- **Problem description**:
Every line below that holds the string "then" should be copied out.

- **Data items**:
(** ** Value blocks *)

(** The value after the header, by its type. *)
Definition hton_vbuf (vtype vb : Z) : M unit :=
  if (vtype =? PM_TYPE_U64) || (vtype =? PM_TYPE_64) then __htonll (vb + 4)
  else if vtype =? PM_TYPE_DOUBLE then __htond (vb + 4)
  else if vtype =? PM_TYPE_FLOAT then __htonf (vb + 4)
  else if vtype =? PM_TYPE_EVENT then htonEventArray vb
  else mret tt.
Definition ntoh_vbuf (vtype vb : Z) : M unit :=
  if (vtype =? PM_TYPE_U64) || (vtype =? PM_TYPE_64) then __ntohll (vb + 4)
  else if vtype =? PM_TYPE_DOUBLE then __ntohd (vb + 4)
  else if vtype =? PM_TYPE_FLOAT then __ntohf (vb + 4)
  else if vtype =? PM_TYPE_EVENT then ntohEventArray vb
  else mret tt.

Definition __htonpmValueBlock (vb : Z) : M unit :=
  w ← load32 vb; hton_vbuf (vb_vtype w) vb;; htonl_at vb.
Definition __ntohpmValueBlock (vb : Z) : M unit :=
  ntohl_at vb;; w ← load32 vb; ntoh_vbuf (vb_vtype w) vb.

(** ** In-place conversion *)

(** [conv o h n b b']: where [b] held [h], [b'] holds [n], and nothing else
    changed. *)
Definition conv (o : Z) (h n b b' : buf) : Prop := has b' o n ∧ framed o (zlen h) b b'.

Lemma framed_wider o n o' n' b b' :
  framed o n b b' → o' <= o → o + n <= o' + n' → framed o' n' b b'.
Proof. intros [L F] ? ?. split; [done |]. intros p x Hx Hd. apply F; [done | lia]. Qed.

Lemma conv_app o h1 n1 h2 n2 b b1 b2 :
  conv o h1 n1 b b1 → conv (o + zlen h1) h2 n2 b1 b2 → length n1 = length h1 →
  conv o (h1 ++ h2) (n1 ++ n2) b b2.
Proof.
  intros [H1 F1] [H2 F2] L. split.
  - rewrite has_app, L. split; [| done]. apply F2; [done | lia].
  - rewrite length_app. eapply framed_trans; [eapply framed_wider | eapply framed_wider]; eauto; lia.
Qed.
Lemma conv_has o h n b b' p x :
  conv o h n b b' → has b p x → p + zlen x <= o ∨ o + zlen h <= p → has b' p x.
Proof. intros [_ [_ F]]. auto. Qed.
Lemma conv_refl o h b : has b o h → conv o h h b b.
Proof. split; [done | apply framed_refl]. Qed.

(** To show a conversion, follow one arbitrary range outside of it. *)
Lemma wp_conv {A} (m : M A) E (P : A → Prop) o h n b :
  has b o h →
  (∀ p x, has b p x → p + zlen x <= o ∨ o + zlen h <= p →
     wp m E (λ a b', length b' = length b ∧ P a ∧ has b' o n ∧ has b' p x) b) →
  wp m E (λ a b', P a ∧ conv o h n b b') b.
Proof.
  intros Hh H. pose proof (has_length _ _ _ Hh) as Hl.
  pose proof (H 0 [] ltac:(apply has_nil; lia) ltac:(left; simpl; lia)) as H0.
  unfold wp in *. destruct (m b) as [[a b']| |] eqn:Em; [| done | done].
  destruct H0 as (L & HP & Hn & _). split; [done |]. split; [done |]. split; [done |].
  intros p x Hx Hd. specialize (H p x Hx Hd). tauto.
Qed.

(** Reversing the first [k] bytes. *)
Definition rev_first (k : nat) (s : buf) : buf := rev (take k s) ++ drop k s.
Lemma length_rev_first k s : length (rev_first k s) = length s.
Proof. unfold rev_first. lens. Qed.
#[export] Hint Rewrite length_rev_first : lens.
Lemma rev_first_involutive k s : rev_first k (rev_first k s) = s.
Proof.
  unfold rev_first. destruct (decide (k <= length s)%nat).
  - rewrite take_app_length', drop_app_length' by lens. by rewrite rev_involutive, take_drop.
  - rewrite (take_ge s), (drop_ge s), !app_nil_r by lia. rewrite take_ge, drop_ge by lens.
    by rewrite rev_involutive, app_nil_r.
Qed.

- **Response for this exercise**:
  if (vtype =? PM_TYPE_U64) || (vtype =? PM_TYPE_64) then __htonll (vb + 4)
  else if vtype =? PM_TYPE_DOUBLE then __htond (vb + 4)
  else if vtype =? PM_TYPE_FLOAT then __htonf (vb + 4)
  else if vtype =? PM_TYPE_EVENT then htonEventArray vb
  if (vtype =? PM_TYPE_U64) || (vtype =? PM_TYPE_64) then __ntohll (vb + 4)
  else if vtype =? PM_TYPE_DOUBLE then __ntohd (vb + 4)
  else if vtype =? PM_TYPE_FLOAT then __ntohf (vb + 4)
  else if vtype =? PM_TYPE_EVENT then ntohEventArray vb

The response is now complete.